Adjudication has been referred to on many occasions in the past
Construction disputes can be referred to adjudication at any time, writes Kim Franklin. Thus, the 28-day decision man (or woman) can be called on at any time up to practical completion, at any time up to the issue of the final certificate and at any time thereafter. Those who thought adjudication was to be a quick fix for wrangles that brewed up during the course of a construction project were surprised to find that adjudications could be commenced long after the project was completed, paid for and occupied.
No one was more surprised, it turns out, than Sir Michael Latham, who first introduced the notion of adjudication for the resolution of construction disputes in his 1994 report into construction procedures, 'Constructing the Team'.
It transpired that he was not consulted when the Construction Act was drafted. The right to refer a construction dispute 'at any time' is now enshrined in the Act and, what is more, there are no plans to change it. The government-led review of the workings of the Act may address many problems thrown up by nearly a decade of adjudications, but adjudicating post-completion disputes, including final-account claims and allegations of professional negligence, is not one of them. So, while nothing is certain on the choppy waters of the political process, particularly in the shadow of a general election, it seems highly likely that parties to construction contracts will retain the right to refer their disputes to adjudication at any time.

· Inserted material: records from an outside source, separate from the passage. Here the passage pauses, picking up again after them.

(* ===== verification/TransportRuns.v ===== *)
(** Runs of the transport actor: the host's picture built from its event
    stream, the shape of that stream, the frames on the wire, and the
    reconnection policy. *)

From S2P Require Import Prelude Crates Wire Key Link SessionData Session SessionLib SessionMirror.
From S2P Require Import SessionActions SessionRuns Transport.

(** * What events say *)

(** The effect an event reports; the three connection events report none. *)
Definition event_effect (e : wallet_event) : option effect :=
  match e with
  | WalletEvent.Connected | WalletEvent.LoggedIn | WalletEvent.Disconnected => None
  | WalletEvent.LoginRequested r => Some (Effect.AddLoginRequest r)
  | WalletEvent.LoginRequestRemoved i => Some (Effect.RemoveLoginRequest i)
  | WalletEvent.SignRequested r => Some (Effect.AddSignRequest r)
  | WalletEvent.SignRequestRemoved i => Some (Effect.RemoveSignRequest i)
  | WalletEvent.SignMessageRequested r => Some (Effect.AddSignMessageRequest r)
  | WalletEvent.ReceiveAddressRequested r => Some (Effect.AddReceiveAddressRequest r)
  | WalletEvent.ReceiveAddressRequestRemoved i => Some (Effect.RemoveReceiveAddressRequest i)
  | WalletEvent.AssetBalanceRequested r => Some (Effect.AddAssetBalanceRequest r)
  | WalletEvent.AssetBalanceRequestRemoved i => Some (Effect.RemoveAssetBalanceRequest i)
  | WalletEvent.HoldingsUpdated r => Some (Effect.SetHoldings r)
  | WalletEvent.HoldingsRemoved d => Some (Effect.ClearHoldings d)
  | WalletEvent.SignMessageRequestRemoved i => Some (Effect.RemoveSignMessageRequest i)
  | WalletEvent.PayRequested r => Some (Effect.AddPayRequest r)
  | WalletEvent.PayRequestRemoved i => Some (Effect.RemovePayRequest i)
  | WalletEvent.FundRequested r => Some (Effect.AddFundRequest r)
  | WalletEvent.FundRequestRemoved i => Some (Effect.RemoveFundRequest i)
  | WalletEvent.Sessions l => Some (Effect.SessionList l)
  | WalletEvent.ActionFailed a m => Some (Effect.ActionFailed a m)
  | WalletEvent.SessionCreated r => Some (Effect.SessionCreated r)
  | WalletEvent.SessionRemoved i => Some (Effect.SessionRemoved i)
  | WalletEvent.MinimizeMobileApp => Some Effect.MinimizeMobileApp
  end.

Definition apply_event (h : host_view) (e : wallet_event) : host_view :=
  match event_effect e with Some effect => apply_effect h effect | None => h end.

Definition out_events (outs : list output) : list wallet_event :=
  omap (λ o, match o with Event e => Some e | _ => None end) outs.
Definition out_frames (outs : list output) : list string :=
  omap (λ o, match o with Frame d => Some d | _ => None end) outs.
Definition out_sleeps (outs : list output) : list Z :=
  omap (λ o, match o with Sleep t => Some t | _ => None end) outs.

(** The connection status a host keeps: offline, or online and logged in or
    not. [None] when the stream breaks its contract: a connection event out
    of turn, or any other event while offline. *)
Definition status := option bool.
Definition scan_event (st : status) (e : wallet_event) : option status :=
  match e, st with
  | WalletEvent.Connected, None => Some (Some false)
  | WalletEvent.LoggedIn, Some false => Some (Some true)
  | WalletEvent.Disconnected, Some _ => Some None
  | WalletEvent.Connected, Some _ | WalletEvent.LoggedIn, _ | WalletEvent.Disconnected, None => None
  | _, Some l => Some (Some l)
  | _, None => None
  end.
Fixpoint scan (st : status) (es : list wallet_event) : option status :=
  match es with [] => Some st | e :: es => st ← scan_event st e; scan st es end.

(** Inputs the handle can produce: everything but transport events. *)
Definition host_input (i : input) : bool :=
  match i with Input.Transport _ => false | _ => true end.
Definition host_event (ev : env_event) : bool :=
  match ev with HostInput i _ => host_input i | _ => true end.

Section effects.
Implicit Types (es : list effect).

Lemma effect_event_lossless e w : effect_event e = inr w → event_effect w = Some e.
Proof. by destruct e; intros [= <-]. Qed.
Lemma effect_event_send e d : effect_event e = inl d ↔ e = Effect.Send d.
Proof. split; [destruct e; simpl; congruence|by intros ->]. Qed.

Lemma apply_effects_cons e es :
  apply_effects (e :: es)
    = match effect_event e with
      | inl data => (data :: (apply_effects es).1, (apply_effects es).2)
      | inr event => ((apply_effects es).1, event :: (apply_effects es).2)
      end.
Proof. simpl. destruct (apply_effects es). by destruct (effect_event e). Qed.
Lemma apply_effects_app es es' :
  apply_effects (es ++ es')
    = ((apply_effects es).1 ++ (apply_effects es').1, (apply_effects es).2 ++ (apply_effects es').2).
Proof.
  induction es as [|e es IH]; [apply surjective_pairing|].
  change ((e :: es) ++ es') with (e :: (es ++ es')). rewrite !apply_effects_cons, IH.
  by destruct (effect_event e), (apply_effects es).
Qed.
Lemma apply_effects_frames es : (apply_effects es).1 = sent es.
Proof.
  induction es as [|e es IH]; [done|]. rewrite apply_effects_cons.
  destruct e; simpl; by rewrite IH.
Qed.
Lemma apply_effects_reported es :
  Forall (λ w, is_Some (event_effect w)) (apply_effects es).2.
Proof.
  induction es as [|e es IH]; [constructor|]. rewrite apply_effects_cons.
  destruct (effect_event e) eqn:E; [done|]. simpl. constructor; [|done].
  apply effect_event_lossless in E. by eexists.
Qed.
Lemma apply_effects_shown es e w : e ∈ es → effect_event e = inr w → w ∈ (apply_effects es).2.
Proof.
  intros He Hw. induction es as [|e' es IH]; [by apply not_elem_of_nil in He|]. rewrite apply_effects_cons.
  apply elem_of_cons in He as [<-|He]; [rewrite Hw; left|]. specialize (IH He).
  destruct (effect_event e'); [exact IH|by right].
Qed.
Lemma apply_effects_view es h :
  foldl apply_event h (apply_effects es).2 = foldl apply_effect h es.
Proof.
  revert h; induction es as [|e es IH]; intros h; [done|]. rewrite apply_effects_cons.
  destruct (effect_event e) as [d|w] eqn:E; simpl.
  - apply effect_event_send in E as ->. rewrite IH. by destruct h.
  - unfold apply_event at 2. by rewrite (effect_event_lossless e w E).
Qed.
End effects.

Section actor.
Context `{!HashesApi, !HexApi, !SchnorrApi, !SerdeWire}.
Implicit Types (a : actor) (ev : env_event) (outs : list output).

Lemma out_events_app o1 o2 : out_events (o1 ++ o2) = out_events o1 ++ out_events o2.
Proof. apply omap_app. Qed.
Lemma out_frames_app o1 o2 : out_frames (o1 ++ o2) = out_frames o1 ++ out_frames o2.
Proof. apply omap_app. Qed.
Lemma out_events_Event l : out_events (Event <$> l) = l.
Proof. induction l as [|e l IH]; [done|]. exact (f_equal (cons e) IH). Qed.
Lemma out_events_Frame l : out_events (Frame <$> l) = [].
Proof. by induction l. Qed.
Lemma out_frames_Frame l : out_frames (Frame <$> l) = l.
Proof. induction l as [|e l IH]; [done|]. exact (f_equal (cons e) IH). Qed.
Lemma out_frames_Event l : out_frames (Event <$> l) = [].
Proof. by induction l. Qed.
Lemma sink_send_sublist accepts l : sublist (sink_send accepts l).1 l.
Proof. destruct accepts; simpl; [apply sublist_take|done]. Qed.

(** Where the inputs of the core come from. *)
Definition input_of ev (i : input) : Prop :=
  i = Input.Transport Disconnected ∨
  match ev with
  | ConnectOk _ => i = Input.Transport Connected
  | WsText text _ => i = Input.Transport (Recv text)
  | HostInput j _ => i = j
  | _ => False
  end.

If there is no limit to when a dispute can be referred, is there a limit to the number of times the same or similar disputes can be referred?
This point was considered recently in the case of Emcor Drake & Scull v Costain Skanska Joint Venture (judgment 29.10.04). The defendant consortium was the main contractor for the refurbishment of the Great Western Royal Hotel at Paddington in London. Emcor was engaged as the electrical sub-contractor.
The claimant said it was delayed in the execution of its works and submitted three claims for extensions of time in November 2001, April 2003 and February 2004. The later claims relied on events and material from the earlier claims.
The November 2001 claim was referred to adjudication. Emcor relied on delay caused to works to the hotel bedrooms as a result of problems with access. Emcor did not produce a critical-path analysis. Furthermore, it argued that, if it was denied access to the bedrooms, it followed that it was entitled to the extension claimed. The adjudicator found that Emcor had failed to discharge the burden of proving it was entitled to any extension of time.
Subsequently, Emcor referred the February 2004 claim to a different adjudicator. The second adjudicator approached the problems of the bedrooms in a different way and found that Emcor was entitled to an extension of time up to the date of practical completion and repayment of some £200,000 of liquidated damages.
Costain Skanska challenged the second decision in court on the following grounds:
. There could only be one extension of time under the contract, so there could only be one adjudication on the point.
. The first adjudicator had found that Emcor was not entitled to an extension of time. The second adjudicator was bound by that decision.
. Alternatively, the second adjudicator could only consider events relevant to the later applications, but not the November 2001 application.
. Emcor relied on the same facts, material and documentation in both adjudications. It was an abuse of the process to require the defendants to respond to it twice.
The judge rejected each argument. He agreed a second adjudicator should respect the decision on a point found in an earlier adjudication.
He found, however, that the first adjudicator had not decided that Emcor was not entitled to an extension of time. He had simply found that it had failed to prove that it was. Thus, the second adjudicator had jurisdiction to revisit all matters relied upon by Emcor and to grant an extension, and the decision was enforceable.
So it seems that a dispute can be referred to adjudication at any time, and then be referred time and time again thereafter.